Dave Abrahams dabrahams at apple.com
Sun Jan 24 14:43:48 CST 2016

on Sat Jan 23 2016, Erica Sadun <swift-evolution at swift.org> wrote:

> Dave,
> I typoed on the second and I was insufficiently clear on my point. Trying again:
> Prefer external names for the first parameter when the natural
> semantic relationship between the parameters is stronger than their
> relation to the operation. 
> For example, the following calls use labels for the first parameter:
> login(userName: "blah", password: "...")
> moveTo(x: 50.0, y: 30.0)
> This example is contrary to Swift's normal naming scheme which integrates the
> first argument into the function or method name, for example:
> loginWithUserName("blah", password: "...")
> moveToX(50.0, y: 30.0)
> The coupling between x and y, username and password, (and yes it is a judgement call) 
> should be considered as a reason to employ an external label.

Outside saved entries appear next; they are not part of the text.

(** After as many rounds as there are nodes nothing is added any more: each
    round that adds something adds a node. *)
Lemma reach_upto_closed g k s :
  graph_wf g -> (∀ n, n ∈ s -> n < node_count g) -> node_count g <= k + size s ->
  s ⊆ reach_upto g k s ∧
  ∀ n m, n ∈ reach_upto g k s -> edge g n m -> m ∈ reach_upto g k s.
Proof.
  intros Hwf. revert s; induction k as [|k IH]; intros s Hs Hk; cbn.
  - split; [done|]. intros n m Hn He.
    assert (Hsub : s ⊆ list_to_set (node_indices g)).
    { intros x Hx. apply elem_of_list_to_set, elem_of_node_indices. by apply Hs. }
    assert (Heq : s ≡ list_to_set (node_indices g)).
    { apply set_subseteq_size_equiv; [done|].
      rewrite size_list_to_set by apply NoDup_node_indices.
      unfold node_indices. rewrite length_seq. lia. }
    apply Heq, elem_of_list_to_set, elem_of_node_indices.
    by apply (edge_nodes g n m).
  - assert (Hsub : s ⊆ reach_step g s) by (unfold reach_step; set_solver).
    destruct (decide (reach_step g s ⊆ s)) as [Hin|Hout].
    + assert (Heq : reach_step g s = s) by set_solver.
      rewrite Heq. clear IH Hk.
      assert (Hfix : ∀ k, reach_upto g k s = s).
      { intros k'. induction k' as [|k' IH]; [done|]. cbn.
        by rewrite Heq. }
      rewrite Hfix. split; [done|]. intros n m Hn He. rewrite <- Heq.
      apply elem_of_reach_step. eauto.
    + destruct (IH (reach_step g s)) as [H1 H2].
      * intros n [Hn|(n' & _ & He)]%elem_of_reach_step; [by apply Hs|].
        by apply (edge_nodes g n' n).
      * assert (size s < size (reach_step g s)); [|lia].
        apply subset_size. set_solver.
      * split; [set_solver|done].
Qed.

Lemma reach_upto_spec g s m :
  graph_wf g -> (∀ n, n ∈ s -> n < node_count g) ->
  m ∈ reach_upto g (node_count g) s ↔ ∃ n, n ∈ s ∧ rtc (edge g) n m.
Proof.
  intros Hwf Hs. split; [apply reach_upto_sound|]. intros (n & Hn & Hr).
  destruct (reach_upto_closed g (node_count g) s Hwf Hs) as [H1 H2]; [lia|].
  apply H1 in Hn. induction Hr as [|a b c He Hr IH]; [done|]. apply IH. by eapply H2.
Qed.

Lemma tc_first {A} (R : relation A) x z : tc R x z ↔ ∃ y, R x y ∧ rtc R y z.
Proof.
  split.
  - intros H. induction H as [x y|x y z Hxy Hyz IH]; [by eauto using rtc_refl|].
    exists y. split; [done|]. by apply tc_rtc.
  - intros (y & H1 & H2). eapply tc_rtc_r; [by apply tc_once|done].
Qed.

Lemma is_cyclic_ref_spec g :
  graph_wf g -> pg_is_cyclic_directed g = true ↔ ∃ n, tc (edge g) n n.
Proof.
  intros Hwf. cbn. rewrite existsb_exists. setoid_rewrite <- list_elem_of_In.
  setoid_rewrite elem_of_node_indices. setoid_rewrite bool_decide_eq_true.
  assert (Hs : ∀ n m, m ∈ (list_to_set (out_edges g n).*1 : gset nat) ↔ edge g n m).
  { intros n m. by rewrite elem_of_list_to_set, elem_of_out_targets. }
  assert (Hr : ∀ n, n ∈ reach_upto g (node_count g) (list_to_set (out_edges g n).*1) ↔
      tc (edge g) n n).
  { intros n. rewrite reach_upto_spec, tc_first by
      (try done; intros m [_ ?]%Hs%(edge_nodes g n m Hwf); done).
    by setoid_rewrite Hs. }
  setoid_rewrite Hr. split; [naive_solver|]. intros (n & Hn). exists n. split; [|done].
  apply tc_first in Hn as (m & He & _). by apply (edge_nodes g n m).
Qed.

Global Instance pg_ref_laws : PetGraphLaws pg_ref.
Proof.
  split; intros; cbn -[pg_is_cyclic_directed].
  - apply reverse_Permutation.
  - apply reverse_Permutation.
  - by rewrite reverse_Permutation.
  - by rewrite reverse_Permutation.
  - rewrite is_cyclic_ref_spec by done. unfold acyclic. split; [naive_solver|].
    intros Hn. destruct (pg_is_cyclic_directed g) eqn:E; [by apply is_cyclic_ref_spec|].
    exfalso. apply Hn. intros n Ht.
    assert (pg_is_cyclic_directed g = true); [|congruence].
    apply is_cyclic_ref_spec; eauto.
  - cbn. rewrite elem_of_elements, reach_upto_spec; [set_solver | done | set_solver].
Qed.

Yeah, I understand what you're going for, but it doesn't seem very crisp
to me.  Personally, I think Rob Mayoff's suggestion

  loginAs(me, password: mySecret)

is pretty awesome.  Fundamentally, the username is driving the call, and
the password is a piece of dependent information you have to match up to

> I had included the following as a counter example:
> addLineToPoint(p1, withWidth: 25.0)
> In this call, the point and width have no natural or compelling relationship and there's no reason to
> create an external label for the first argument. This example follows the standard
> Swift call approach.

Up to now, there has been no "standard Swift call approach," so I don't
know what this means.

> Differentiate related calls whose implementations are distinguished by their
> parameters, as you would with initializers, using first parameter labels.
> Instead of loginWithUserName("blah", password: "...") and loginWithCredential(myCredential),
> prefer:
> login(userName: "blah", password: "...")
> login(credential: myCredential)

So, how does this proposal improve understandability of use-sites?

> And to reply to another point raised in-thread:
> When working with standard library calls, retain APIs even if they are
> not sufficiently clear from a Swift design perspective rather than
> wrapping-the-cat to provide a Swift interface that doesn't really
> exist. (As the call is just a redirection.)
> For example, prefer
> let x = pow(2.0, 5.0)
> to
> let x = raise(2.0, toPower: 5.0)
> In this example, the two arguments for pow are not specified as this call is sourced
> externally and follows the naming convention for math.h.

This idea is already captured in the guidelines; the reasons to use
"pow(x, y)" are the same as the reasons to use "sin(x)".